Há um sentido ontológico com o qual o trato circula entre nós, aí onde nos perguntamos “de que se trata?” ou respondemos essa pergunta apelando à frase “trata-se disto ou daquilo”.

Mas aqui não apenas se diz que o trato é um modo de ser; no avesso desta formulação, se diz que o ser é um modo de tratar. Essa é a réplica radical do tratar.

É o ser que é uma tentativa de ser, uma forma de tratar.

Não há aqui mais um entrecruzamento com outra constelação waiwai? Penso na figura dos yesamarî, que talvez seja a resposta waiwai à pergunta de quê se trata. Do que se trata é sempre de um yesamarî, de um rodeio. De uma busca sem fim, de um olhar desfocado, de intercalar sempre mais uma história.

 

O contrato das partes

O ter a ver é o contrato das partes, que nasce da inquietude delas aí onde as partes podem mais que o todo. As partes vivem na impropriedade, na medida em que a emergência de uma parte é, para qualquer outra, um sinal de sua limitação. No entanto, esse desassossego não é outra coisa que a primeira condição do contrato.

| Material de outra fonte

(* src/internal/vocabulary/world.go:77-148 (worldFactSubjectKinds) *)
Definition worldFactSubjectKinds : gmap string (list string) := list_to_map
  [(WorldEntityName, [EntityKindCharacter; EntityKindItem; EntityKindScene; EntityKindLocation; EntityKindPlayer; EntityKindCase; EntityKindEvidence; EntityKindEvent]);
   (WorldEntityKind, [EntityKindCharacter; EntityKindItem; EntityKindScene; EntityKindLocation; EntityKindPlayer; EntityKindCase; EntityKindEvidence; EntityKindEvent; EntityKindBelief; EntityKindKnowledge; EntityKindRevelation; EntityKindCompanionBond]);
   (WorldEntityDescription, [EntityKindCharacter; EntityKindItem; EntityKindScene; EntityKindLocation; EntityKindPlayer; EntityKindCase; EntityKindEvidence; EntityKindEvent; EntityKindBelief]);
   (PlayerCharacterCurrent, [EntityKindPlayer]);
   (CharacterAttributeHealth, [EntityKindCharacter]);
   (CharacterAttributeStamina, [EntityKindCharacter]);
   (CharacterAttributeResolve, [EntityKindCharacter]);
   (CharacterStatusCurrent, [EntityKindCharacter]);
   (ItemAttributeQuantity, [EntityKindItem]);
   (SceneAttributeTension, [EntityKindScene]);
   (WorldLocationCurrent, [EntityKindCharacter; EntityKindItem]);
   (SceneLocationCurrent, [EntityKindScene]);
   (LocationRelationConnectsTo, [EntityKindLocation]);
   (GeoLocationLatitude, [EntityKindLocation]);
   (GeoLocationLongitude, [EntityKindLocation]);
   (WorldRelationAlliedWith, [EntityKindCharacter]);
   (WorldRelationHostileTo, [EntityKindCharacter]);
   (WorldRelationKnows, [EntityKindCharacter]);
   (WorldRelationCarries, [EntityKindCharacter]);
   (WorldRelationOwesDebt, [EntityKindCharacter]);
   (CaseSolutionCulprit, [EntityKindCase]);
   (CaseSolutionMethod, [EntityKindCase]);
   (CaseSolutionMotive, [EntityKindCase]);
   (CaseRequirementSuspects, [EntityKindCase]);
   (CaseRequirementEvidence, [EntityKindCase]);
   (CaseMemberSuspect, [EntityKindCase]);
   (CaseMemberEvidence, [EntityKindCase]);
   (CaseMemberTimeline, [EntityKindCase]);
   (CaseMemberVictim, [EntityKindCase]);
   (CaseLifecyclePhase, [EntityKindCase]);
   (CaseLifecycleEventID, [EntityKindCase]);
   (CaseLifecycleEventKindPredicate, [EntityKindCase]);
   (CaseLifecycleFromPhase, [EntityKindCase]);
   (CaseLifecycleToPhase, [EntityKindCase]);
   (CaseTransitionSource, [EntityKindCase]);
   (CaseTransitionAt, [EntityKindCase]);
   (CaseTransitionFrom, [EntityKindCase]);
   (CaseTimelineOrder, [EntityKindEvent]);
   (EvidenceTruthStatusCurrent, [EntityKindEvidence]);
   (EvidenceRevealPhase, [EntityKindEvidence]);
   (EvidenceRevealKindPredicate, [EntityKindEvidence]);
   (EvidenceRevealTarget, [EntityKindEvidence]);
   (BeliefActorHolder, [EntityKindBelief]);
   (BeliefEvidenceRef, [EntityKindBelief]);
   (BeliefStanceCurrent, [EntityKindBelief]);
   (KnowledgeActorHolder, [EntityKindKnowledge]);
   (KnowledgeEvidenceRef, [EntityKindKnowledge]);
   (RevelationEvidenceRef, [EntityKindRevelation]);
   (RevelationActorHolder, [EntityKindRevelation]);
   (RevelationTurnID, [EntityKindRevelation]);
   (RevelationSourceActor, [EntityKindRevelation]);
   (RevelationTestimonyRef, [EntityKindRevelation]);
   (CompanionCandidatePolicy, [EntityKindCharacter]);
   (CompanionBondPlayer, [EntityKindCompanionBond]);
   (CompanionBondCharacter, [EntityKindCompanionBond]);
   (CompanionBondPolicy, [EntityKindCompanionBond]);
   (CompanionBondHintLevel, [EntityKindCompanionBond])].
(* ===== verification/Decisions.v ===== *)
(** [internal/payload], part three: the deterministic identities of derived
    records, and the decisions of the case keeper and of the companion with the
    records their stages leave behind. *)

From S2P Require Import Prelude GoStd GoHash GoErrors Graph Vocab Vocabulary Payload.

Open Scope Z_scope.

(** ** Deterministic identities *)

(** What one [Write] pair appends to the digest's input. *)
(* src/internal/payload/deterministic.go#writeDeterministicMember *)
Definition writeDeterministicMember (digest : list Z) (value : string) : list Z :=
  digest ++ be_split 4 (u32 (len value)) ++ bytes_of value.

(* src/internal/payload/deterministic.go#deterministicID *)
Definition deterministicID (domain : string) (values : list string) : string :=
  let digest := writeDeterministicMember [] domain in
  let digest := fold_left writeDeterministicMember values digest in
  EncodeToString (sha256 digest).

Lemma deterministicID_framed domain values :
  deterministicID domain values = framed_digest (domain :: values).
Proof.
  unfold deterministicID, framed_digest. do 2 f_equal.
  transitivity (writeDeterministicMember [] domain ++ frame values); [|done].
  generalize (writeDeterministicMember [] domain). induction values as [|v values IH]; intros acc.
  - symmetry. apply app_nil_r.
  - cbn [fold_left]. rewrite IH. unfold writeDeterministicMember. rewrite <- (assoc_L (++)). done.
Qed.

(* src/internal/payload/accusationresult.go#requireSHA256 *)
Definition requireSHA256 (field value : string) : res unit :=
  if negb (len value =? 64) then Err (Errorf "must be a 64-character lowercase SHA-256 value" [])
  else match DecodeString value with
       | None => Err (Errorf "must be a 64-character lowercase SHA-256 value" [])
       | Some decoded =>
           require (String.eqb (EncodeToString decoded) value)
             (Errorf "must be a 64-character lowercase SHA-256 value" [])
       end.

(** [seen[ref]] of the reference loops: each reference canonical, none twice. *)
Definition refs_loop `{Substrate} (field : string) : list string -> list string -> res unit :=
  fix go refs seen :=
    match refs with
    | [] => Ok tt
    | ref :: rest =>
        _ ← requireEntityID field ref;
        if mem ref seen then Err (Errorf "repeats reference" []) else go rest (ref :: seen)
    end.

(** ** Case decisions *)

(* src/internal/payload/casedecision.go:12-13 (MaxCaseDecisionTargets) *)
Definition MaxCaseDecisionTargets : Z := 8.
(* src/internal/payload/casedecision.go:14-15 (MaxCaseDecisionReveals) *)
Definition MaxCaseDecisionReveals : Z := 12.
(* src/internal/payload/casedecision.go:17-17 (caseDecisionIdentityDomain) *)
Definition caseDecisionIdentityDomain : string := "case-decision/v1".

Um belo título de Blumenberg nos diz que “a inquietude atravessa o rio”- Die Sorge geht über den Fluss –, o rio que separa as partes. O “sol encerrado” – le soleil enfermé –,  de Raymond Roussell, que se levanta entre a transparência e a opacidade, é sua resposta à incomensurabilidade das palavras e das coisas. Os yesamarî waiwai, por sua vez, discorrem entre o olhar enviesado e os não-vistos, como uma invenção eminente de sua arte de criar uma certeza a partir de duas ou mais incertezas.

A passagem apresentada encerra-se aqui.